Feature Extraction; Face Recognition; Wavelet Packets; Radial Basis Function Neural Network

Share and Cite:

T. Kathirvalavakumar and J. Vasanthi, "Face Recognition Based on Wavelet Packet Coefficients and Radial Basis Function Neural Networks," *Journal of Intelligent Learning Systems and Applications*, Vol. 5 No. 2, 2013, pp. 115-122. doi: 10.4236/jilsa.2013.52013.

1. Introduction

Recognition of human faces is a very important task in many applications such as authentication and surveillance. A variety of changes in face images also a great challenge. A face recognition system must be robust with respect to the much variability of face images such as viewpoint, illumination, and facial expression. The two main tasks in the face recognition system are representation of face and classification of the face.
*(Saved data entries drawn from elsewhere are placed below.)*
(** * Generic ESP32 Remote: command execution engine

    A shallow embedding of the pin controller ([PinController.cpp]), the
    command parser ([CommandParser.cpp]), the two command executors
    ([NetworkServer::processCommand], [SerialCommandHandler::executeCommand])
    and the watchdog supervisor ([WatchdogManager.cpp]), together with the
    properties the specification states about them.

    C++ [int] values are integers in [Z]; the places where the code checks a
    range are written out.  [std::map<int, T>] is a [gmap Z T]; the
    insert-on-access behaviour of [operator[]] is written out wherever the
    source uses it.  Calls into the Arduino core (pinMode, digitalWrite,
    digitalRead and the ledc calls) are recorded in a hardware log. *)

From Stdlib Require Import ZArith Lia Bool List.
From Stdlib Require Ascii String.
From stdpp Require Import base gmap strings list fin_maps sorting pretty.

Open Scope Z_scope.

(** ** Config.h *)

Module Config.

Definition SAFE_PINS : list Z :=
  [4; 5; 12; 13; 14; 15; 16; 17; 18; 19; 21; 22; 23; 25; 26; 27; 32; 33].

Definition SAFE_PIN_COUNT : Z := Z.of_nat (length SAFE_PINS).

Definition MAX_CONSECUTIVE_ERRORS : Z := 10.
Definition ERROR_COOLDOWN_PERIOD : Z := 5000.
Definition AUTO_RESTART_ON_CRITICAL_ERROR : bool := true.
Definition ENABLE_HW_WATCHDOG : bool := true.
Definition ENABLE_TASK_WATCHDOG : bool := true.

End Config.

(** ** The Arduino core, as far as the pin controller calls it

    Every call is appended to a log.  The level [digitalRead] sees on a pin is
    decided by the outside world; [hw_world] gives it as a function of
    everything that happened so far, so it may change from one read to the
    next.  [digitalRead] returns HIGH (1) or LOW (0). *)

Inductive HwPinMode := INPUT | OUTPUT.

Inductive HwEvent :=
  | EvPinMode (pin : Z) (m : HwPinMode)
  | EvDigitalWrite (pin value : Z)
  | EvDigitalRead (pin : Z) (level : bool)
  | EvLedcSetup (channel freq resolution : Z)
  | EvLedcAttachPin (pin channel : Z)
  | EvLedcWrite (channel duty : Z).

Record Hardware := mkHardware {
  hw_world : list HwEvent -> Z -> bool;
  hw_log : list HwEvent
}.

Definition hw_emit (e : HwEvent) (h : Hardware) : Hardware :=
  {| hw_world := hw_world h; hw_log := hw_log h ++ [e] |}.
Lemma grades_total_nonneg (P : Grade.t -> Prop)
    `{!forall g, Decision (P g)} (grades : list Grade.t) :
  Forall (fun g => 0 <= int_value (Grade.count g)) grades ->
  0 <= grades_total P grades.
Proof.
  induction 1 as [|g grades Hg _ IH]; [unfold grades_total; simpl; rewrite sum_nil; lia|].
  rewrite grades_total_cons. case_decide; lia.
Qed.

Lemma grades_total_pos (P : Grade.t -> Prop)
    `{!forall g, Decision (P g)} (grades : list Grade.t) :
  Forall (fun g => 0 <= int_value (Grade.count g)) grades ->
  Exists (fun g => P g /\ 0 < int_value (Grade.count g)) grades ->
  0 < grades_total P grades.
Proof.
  intros Hall Hex. induction Hex as [g grades [Hp Hpos]|g grades _ IH];
    rewrite grades_total_cons; inversion_clear Hall as [|? ? Hg Hrest].
  - pose proof (grades_total_nonneg P grades Hrest).
    rewrite decide_True by exact Hp. lia.
  - specialize (IH Hrest). case_decide; lia.
Qed.

(** The generator expression of the pie under integer counts. *)
Lemma grade_total_ok (letter : string) (grades : list Grade.t) :
  Forall (fun g => numeric (Grade.count g)) grades ->
  grade_total letter grades =
    Ok (grades_total (fun g => upper (Grade.grade g) = letter) grades).
Proof.
  intros Hnum. unfold grade_total, grades_total.
  rewrite (map_each_numeric Grade.count); [reflexivity|].
  apply Forall_filter_keeps, Hnum.
Qed.

Lemma sum_fmap_zero {A} (l : list A) : sum ((fun _ => 0) <$> l) = 0.
Proof.
  induction l as [|x l IH]; [reflexivity|].
  rewrite fmap_cons, sum_cons, IH. reflexivity.
Qed.

Lemma sum_fmap_add {A} (f g : A -> Z) (l : list A) :
  sum ((fun x => f x + g x) <$> l) = sum (f <$> l) + sum (g <$> l).
Proof.
  induction l as [|x l IH]; [reflexivity|].
  rewrite !fmap_cons, !sum_cons, IH. lia.
Qed.

(** A record is counted under at most one borough of a duplicate-free
    list. *)
Lemma sum_fmap_indicator (bs : list string) (x : string) (Q : Prop)
    `{!Decision Q} (c : Z) :
  NoDup bs ->
  sum ((fun b => if decide (x = b /\ Q) then c else 0) <$> bs) =
    if decide (x ∈ bs /\ Q) then c else 0.
Proof.
  induction 1 as [|b bs Hb _ IH].
  - rewrite decide_False; [reflexivity|]. intros [[]%elem_of_nil _].
  - rewrite fmap_cons, sum_cons, IH.
    destruct (decide (x = b /\ Q)) as [[-> Hq]|Hxb].
    + rewrite decide_False by tauto.
      rewrite decide_True; [lia|]. split; [apply list_elem_of_here | exact Hq].
    + destruct (decide (x ∈ bs /\ Q)) as [[Hin Hq]|Hn].
      * rewrite decide_True; [lia|]. split; [apply list_elem_of_further, Hin | exact Hq].
      * rewrite decide_False; [lia|].
        intros [[->|Hin]%elem_of_cons Hq]; tauto.
Qed.

(** Summing a column over the boroughs counts the records of the grade
    whose borough is one of them. *)
Lemma sum_column (bs : list string) (letter : string) (grades : list Grade.t) :
  NoDup bs ->
  sum ((fun b => grades_total
                   (fun item => Grade.boro item = b /\
                                upper (Grade.grade item) = letter) grades) <$> bs) =
    grades_total (fun item => Grade.boro item ∈ bs /\
                              upper (Grade.grade item) = letter) grades.
Proof.
  intros Hbs. induction grades as [|g grades IH].
  - unfold grades_total. simpl. rewrite sum_nil. apply sum_fmap_zero.
  - rewrite grades_total_cons, <- IH.
    rewrite <- (sum_fmap_indicator bs (Grade.boro g)
                  (upper (Grade.grade g) = letter)
                  (int_value (Grade.count g)) Hbs).
    rewrite <- sum_fmap_add. f_equal.
    apply list_fmap_ext. intros _ b _. apply grades_total_cons.
Qed.

(** The records of a grade are those inside the five boroughs and those
    outside. *)
Lemma grades_total_split (letter : string) (grades : list Grade.t) :
  grades_total (fun g => upper (Grade.grade g) = letter) grades =
    grades_total (fun item => Grade.boro item ∈ boroughs /\
                              upper (Grade.grade item) = letter) grades +
    grades_total (outside letter) grades.
Proof.
  induction grades as [|g grades IH]; [reflexivity|].
  rewrite !grades_total_cons, IH. unfold outside.
  repeat case_decide; try lia; tauto.
Qed.

(** The columns of the table built by the loop. *)
Lemma column_ok (bs recognized : list string) (letter : string)
    (grades : list Grade.t) (t : gmap string (gmap string Z)) :
  letter ∈ recognized ->
  Forall (fun g => numeric (Grade.count g)) grades ->
  grade_counts bs recognized grades = Ok t ->
  column bs t letter =
    Ok ((fun b => grades_total
                    (fun item => Grade.boro item = b /\
                                 upper (Grade.grade item) = letter) grades) <$> bs).
Proof.
  intros Hletter Hnum Ht.
  destruct (for_each_tally bs recognized grades Hnum _
              (framed_zero_table bs recognized)) as (t' & Hloop & Hcell).
  unfold grade_counts in Ht. rewrite Hloop in Ht. injection Ht as ->.
  unfold column. apply map_each_ok, Forall_forall.
  intros b Hb%list_elem_of_In.
  rewrite (Hcell b letter 0 (cell_zero_table bs recognized b letter Hb Hletter)).
  reflexivity.
Qed.

Lemma exceeds_by_outside_intro (letter : string) (grades : list Grade.t) :
  Forall (fun g => 0 <= int_value (Grade.count g)) grades ->
  exceeds_by_outside letter grades
    (grades_total (fun g => upper (Grade.grade g) = letter) grades)
    ((fun b => grades_total
                 (fun item => Grade.boro item = b /\
                              upper (Grade.grade item) = letter) grades)
       <$> boroughs).
Proof.
  intros Hpos. unfold exceeds_by_outside.
  assert (Hbs : NoDup boroughs) by (apply (bool_decide_unpack _); vm_compute; exact I).
  rewrite (sum_column boroughs letter grades Hbs), (grades_total_split letter grades).
  pose proof (grades_total_nonneg (outside letter) grades Hpos).
  split; [reflexivity|]. split; [assumption|]. split; [lia|].
  intros Hex. pose proof (grades_total_pos (outside letter) grades Hpos Hex). lia.
Qed.
(** X11.  For a period of 0 years or more, the calculator raises
    [ZeroDivisionError] exactly when the total contributions
    [principal + contribution * months] are 0.  When it returns, the future
    value it shows is the last total of the projection chart for the same
    inputs, its total contributions are that sum, and its interest is the
    difference of the two. *)
Theorem calculator_agrees_with_chart
    (principal contribution rate : Q) (years : Z) :
  (0 <= years)%Z ->
  let tc := principal + contribution * inject_Z (years * 12) in
  (tc == 0 /\
   compound_interest_calculator principal contribution rate years
   = Raise ZeroDivisionError) \/
  (~ tc == 0 /\
   exists m d tv,
     compound_interest_calculator principal contribution rate years = Ok m /\
     _create_compound_interest_chart principal contribution rate years
     = Ok d /\
     total_values d !! Z.to_nat years = Some tv /\
     tv == total_future_value m /\
     total_contributions m = tc /\
     total_interest m = total_future_value m - tc).
Proof.
  intros Hy tc. rewrite (calculator_unfolded _ _ _ _ Hy). fold tc.
  destruct (Qeq_dec tc 0) as [Hz | Hnz].
  - left. split; [exact Hz |]. rewrite (truediv_zero _ _ Hz). reflexivity.
  - right. split; [exact Hnz |]. rewrite (truediv_ok _ _ Hnz). run_bind.
    destruct (chart_returns principal contribution rate years) as [d Hd].
    destruct (chart_lookup _ _ _ _ years d Hd ltac:(lia)) as (_ & _ & _ & Ht).
    eexists. exists d. eexists.
    split; [reflexivity |]. split; [exact Hd |]. split; [exact Ht |].
    cbn [total_future_value total_contributions total_interest].
    split; [apply year_values_future_value |]. split; reflexivity.
Qed.
Lemma sort_keyed_sorted (l : list (pyval * pyval)) :
  Forall good (map fst l) ->
  exists s, sort_keyed l = Ret s /\ StronglySorted key_le (map fst s).
Proof.
  induction l as [| kx r IH]; simpl; intros Hg.
  - eexists; split; [reflexivity | constructor].
  - inversion Hg as [| ? ? Hx Hr]; subst.
    destruct (IH Hr) as (s & Hs & Hss). rewrite Hs; simpl.
    apply insert_keyed_sorted; [exact Hx | | exact Hss].
    apply sort_keyed_perm in Hs. apply (Permutation_map fst) in Hs.
    eapply Permutation_Forall; eauto.
Qed.

End KeyOrder.

Lemma sort_keyed_scalar (l : list (pyval * pyval)) :
  scalar_keys (map fst l) ->
  exists s, sort_keyed l = Ret s /\ StronglySorted key_le (map fst s).
Proof.
  intros [Hs | Hn].
  - apply (sort_keyed_sorted str_key str_lt_total str_lt_le str_le_trans), Hs.
  - apply (sort_keyed_sorted num_key num_lt_total num_lt_le num_le_trans), Hn.
Qed.

Lemma sort_keyed_scalar_stable (l s : list (pyval * pyval)) (k : pyval) :
  scalar_keys (map fst l) -> In k (map fst l) ->
  sort_keyed l = Ret s ->
  filter (fun ky => py_eq (fst ky) k) s
  = filter (fun ky => py_eq (fst ky) k) l.
Proof.
  intros [Hs | Hn] Hk.
  - apply (sort_keyed_stable str_key str_eq_not_lt); [exact Hs |].
    rewrite Forall_forall in Hs. apply Hs, Hk.
  - apply (sort_keyed_stable num_key num_eq_not_lt); [exact Hn |].
    rewrite Forall_forall in Hn. apply Hn, Hk.
Qed.

Lemma keyed_filter (key : pyval -> outcome pyval) (k : pyval)
    (s : list (pyval * pyval)) :
  Forall (fun kx => key (snd kx) = Ret (fst kx)) s ->
  filter (with_key key k) (map snd s)
  = map snd (filter (fun ky => py_eq (fst ky) k) s).
Proof.
  induction 1 as [| kx s Hk _ IH]; [reflexivity |].
  cbn [map filter]. unfold with_key at 1. rewrite Hk, IH.
  destruct (py_eq (fst kx) k); reflexivity.
Qed.

Lemma combine_fst_snd {A B} (l : list A) (r : list B) :
  List.length l = List.length r ->
  map fst (combine l r) = l /\ map snd (combine l r) = r.
Proof.
  revert r; induction l as [| a l IH]; intros [| b r] Hlen;
    simpl in *; try discriminate; [auto |].
  destruct (IH r) as [H1 H2]; [lia |]. rewrite H1, H2. auto.
Qed.

Lemma keyed_combine (key : pyval -> outcome pyval) (result keys : list pyval) :
  omap key result = Ret keys ->
  Forall (fun kx => key (snd kx) = Ret (fst kx)) (combine keys result).
Proof.
  revert keys; induction result as [| x result IH]; simpl; intros keys H.
  - inversion H; subst. constructor.
  - obind_inv H. obind_inv H. inversion H; subst. simpl.
    constructor; [exact Hv | apply IH, Hv0].
Qed.

Lemma keyed_omap (key : pyval -> outcome pyval) (s : list (pyval * pyval)) :
  Forall (fun kx => key (snd kx) = Ret (fst kx)) s ->
  omap key (map snd s) = Ret (map fst s).
Proof.
  induction 1 as [| kx s Hk _ IH]; simpl; [reflexivity |].
  rewrite Hk, IH. reflexivity.
Qed.

(** whenever the sort returns, it returns a rearrangement of the items *)
Lemma py_sorted_perm (key : pyval -> outcome pyval) (result sorted : list pyval) :
  py_sorted key result = Ret sorted -> Permutation result sorted.
Proof.
  unfold py_sorted. intros H. obind_inv H. obind_inv H.
  inversion H; subst. apply sort_keyed_perm in Hv0.
  apply (Permutation_map snd) in Hv0.
  pose proof (omap_length _ _ _ Hv) as Hlen.
  destruct (combine_fst_snd v result Hlen) as [_ Hsnd].
  rewrite Hsnd in Hv0. exact Hv0.
Qed.

(** on keys that are all strings or all numbers the sort returns, and the
    result is in ascending order, the items of equal key in the order they
    had *)
Lemma py_sorted_scalar (key : pyval -> outcome pyval)
    (result keys : list pyval) :
  omap key result = Ret keys -> scalar_keys keys ->
  exists sorted,
    py_sorted key result = Ret sorted /\ Permutation result sorted /\
    ascending key sorted /\ stable key result sorted.
Proof.
  intros Hkeys Hscalar. unfold py_sorted. rewrite Hkeys. simpl.
  pose proof (omap_length _ _ _ Hkeys) as Hlen.
  destruct (combine_fst_snd keys result Hlen) as [Hfst Hsnd].
  destruct (sort_keyed_scalar (combine keys result)) as (s & Hs & Hss);
    [rewrite Hfst; exact Hscalar |].
  rewrite Hs. simpl. exists (map snd s). split; [reflexivity |].
  pose proof (sort_keyed_perm _ _ Hs) as Hperm.
  pose proof (keyed_combine _ _ _ Hkeys) as Hcomb.
  assert (Hkeyed : Forall (fun kx => key (snd kx) = Ret (fst kx)) s).
  { eapply Permutation_Forall; [exact Hperm | exact Hcomb]. }
  split; [| split].
  - rewrite <- Hsnd at 1. apply Permutation_map, Hperm.
  - exists (map fst s). split; [| exact Hss]. apply keyed_omap, Hkeyed.
  - intros x Hx k Hk.
    assert (Hin : In k keys).
    { apply In_nth_error in Hx. destruct Hx as [i Hi].
      destruct (omap_nth _ _ _ Hkeys _ _ Hi) as (k' & Hk' & Hkx).
      rewrite Hk in Hkx. injection Hkx as <-.
      eapply nth_error_In; eauto. }
    rewrite (keyed_filter key k s Hkeyed).
    rewrite (sort_keyed_scalar_stable (combine keys result) s k);
      [| rewrite Hfst; exact Hscalar | rewrite Hfst; exact Hin | exact Hs].
    rewrite <- (keyed_filter key k _ Hcomb), Hsnd. reflexivity.
Qed.

(** without a sortby entry the key of every item is the empty string, and
    the items keep their order *)
Lemma py_sorted_constant (key : pyval -> outcome pyval) (k : pyval)
    (result : list pyval) :
  (str_key k \/ num_key k) ->
  (forall x, In x result -> key x = Ret k) ->
  py_sorted key result = Ret result.
Proof.
  intros Hkind Hconst.
  assert (Hkeys : omap key result = Ret (map (fun _ => k) result)).
  { apply omap_total, Hconst. }
  assert (Hscalar : scalar_keys (map (fun _ => k) result)).
  { destruct Hkind as [Hs | Hn]; [left | right];
      apply Forall_forall; intros k' Hk'; apply in_map_iff in Hk';
      destruct Hk' as (_ & <- & _); assumption. }
  destruct (py_sorted_scalar _ _ _ Hkeys Hscalar)
    as (sorted & Hs & Hperm & _ & Hstable).
  rewrite Hs. f_equal.
  destruct result as [| x result].
  - apply Permutation_nil in Hperm. exact Hperm.
  - assert (Hkk : py_eq k k = true).
    { destruct Hkind as [[s ->] | [q Hq]].
      - apply String.eqb_refl.
      - rewrite (num_eq _ _ _ _ Hq Hq). apply Qeq_bool_iff, Qeq_refl. }
    assert (Hall : forall l, (forall y, In y l -> key y = Ret k) ->
                             filter (with_key key k) l = l).
    { intros l Hl. apply forallb_filter_id, forallb_forall. intros y Hy.
      unfold with_key. rewrite (Hl y Hy). exact Hkk. }
    specialize (Hstable x (or_introl eq_refl) k
                  (Hconst x (or_introl eq_refl))).
    rewrite (Hall (x :: result) Hconst) in Hstable.
    rewrite Hall in Hstable; [exact Hstable |].
    intros y Hy. apply Hconst. eapply Permutation_in; [| exact Hy].
    apply Permutation_sym, Hperm.
Qed.

(** ** Truncation *)

Lemma py_eq_int (a b : Z) : py_eq (PInt a) (PInt b) = Z.eqb a b.
Proof.
  simpl. unfold Qeq_bool. simpl. rewrite !Z.mul_1_r. reflexivity.
Qed.

Lemma slice_all (l : list pyval) : slice_int (Z.of_nat (List.length l)) l = l.
Proof.
  unfold slice_int.
  destruct (Z.leb_spec 0 (Z.of_nat (List.length l))) as [_ | Hneg]; [| lia].
  rewrite Nat2Z.id. apply firstn_all.
Qed.

Lemma assemble_unbounded (result sorted : list pyval) (sortby : pyval) :
  py_sorted (sort_key sortby) result = Ret sorted ->
  assemble result sortby (PInt (-1)) = Ret (feature_collection sorted).
Proof.
  intros Hs. unfold assemble. rewrite Hs. simpl obind. rewrite slice_all. reflexivity.
Qed.

(** C6: for an integer [n >= 0] the answer assembled is the object
    [{"type": "FeatureCollection", "features": features}] whose features
    are the first [n] sorted items, [min(n, number of matched items)] of
    them, and for [n = -1] its features are all the sorted items, as many
    as were matched. The sort is the only step that can raise, so the
    statement is for a list the sort accepts. *)
Theorem truncation_law (result sorted : list pyval) (sortby : pyval) (n : Z) :
  py_sorted (sort_key sortby) result = Ret sorted ->
  (0 <= n)%Z ->
  (exists features,
     assemble result sortby (PInt n)
     = Ret (PDict [("type", PStr "FeatureCollection");
                   ("features", PList features)])
     /\ features = firstn (Z.to_nat n) sorted
     /\ Z.of_nat (List.length features)
        = Z.min n (Z.of_nat (List.length result)))
  /\ (assemble result sortby (PInt (-1))
      = Ret (PDict [("type", PStr "FeatureCollection");
                    ("features", PList sorted)])
      /\ List.length sorted = List.length result).
Proof.
  intros Hs Hn.
  assert (Hlen : List.length sorted = List.length result).
  { symmetry. apply Permutation_length. eapply py_sorted_perm; eauto. }
  split; [| split; [apply assemble_unbounded, Hs | exact Hlen]].
  exists (firstn (Z.to_nat n) sorted). split; [| split; [reflexivity |]].
  - unfold assemble. rewrite Hs. unfold obind at 1. rewrite py_eq_int.
    destruct (Z.eqb_spec n (-1)) as [-> | _]; [lia |].
    simpl. unfold slice_int.
    destruct (Z.leb_spec 0 n) as [_ | Hneg]; [reflexivity | lia].
  - rewrite length_firstn, Hlen. lia.
Qed.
Many methods have been proposed for face recognition [1] in which appearance-based approaches operates directly on images or appearances of face objects. Turk and Pentland have implemented the Eigenfaces approach [2] which is the popular face recognition method. The approach transforms face images into a small set of characteristic feature images, called eigenfaces, which are the principal components of face images. Linear Discriminant Analysis (LDA) could be operated either on the raw face image to extract the Fisherface [3] or on the eigenface to obtain the discriminant eigen features [4]. Jian Yang et al. have developed a new technique coined two-dimensional principal component analysis (2DPCA) for image representation. As opposed to PCA, 2DPCA is based on 2D image matrices rather than 1D vector so the image matrix does not need to be transformed into a vector prior to feature extraction [5]. Rajagopalan et al. have proposed face recognition system using multiple facial features extracted from the face [6].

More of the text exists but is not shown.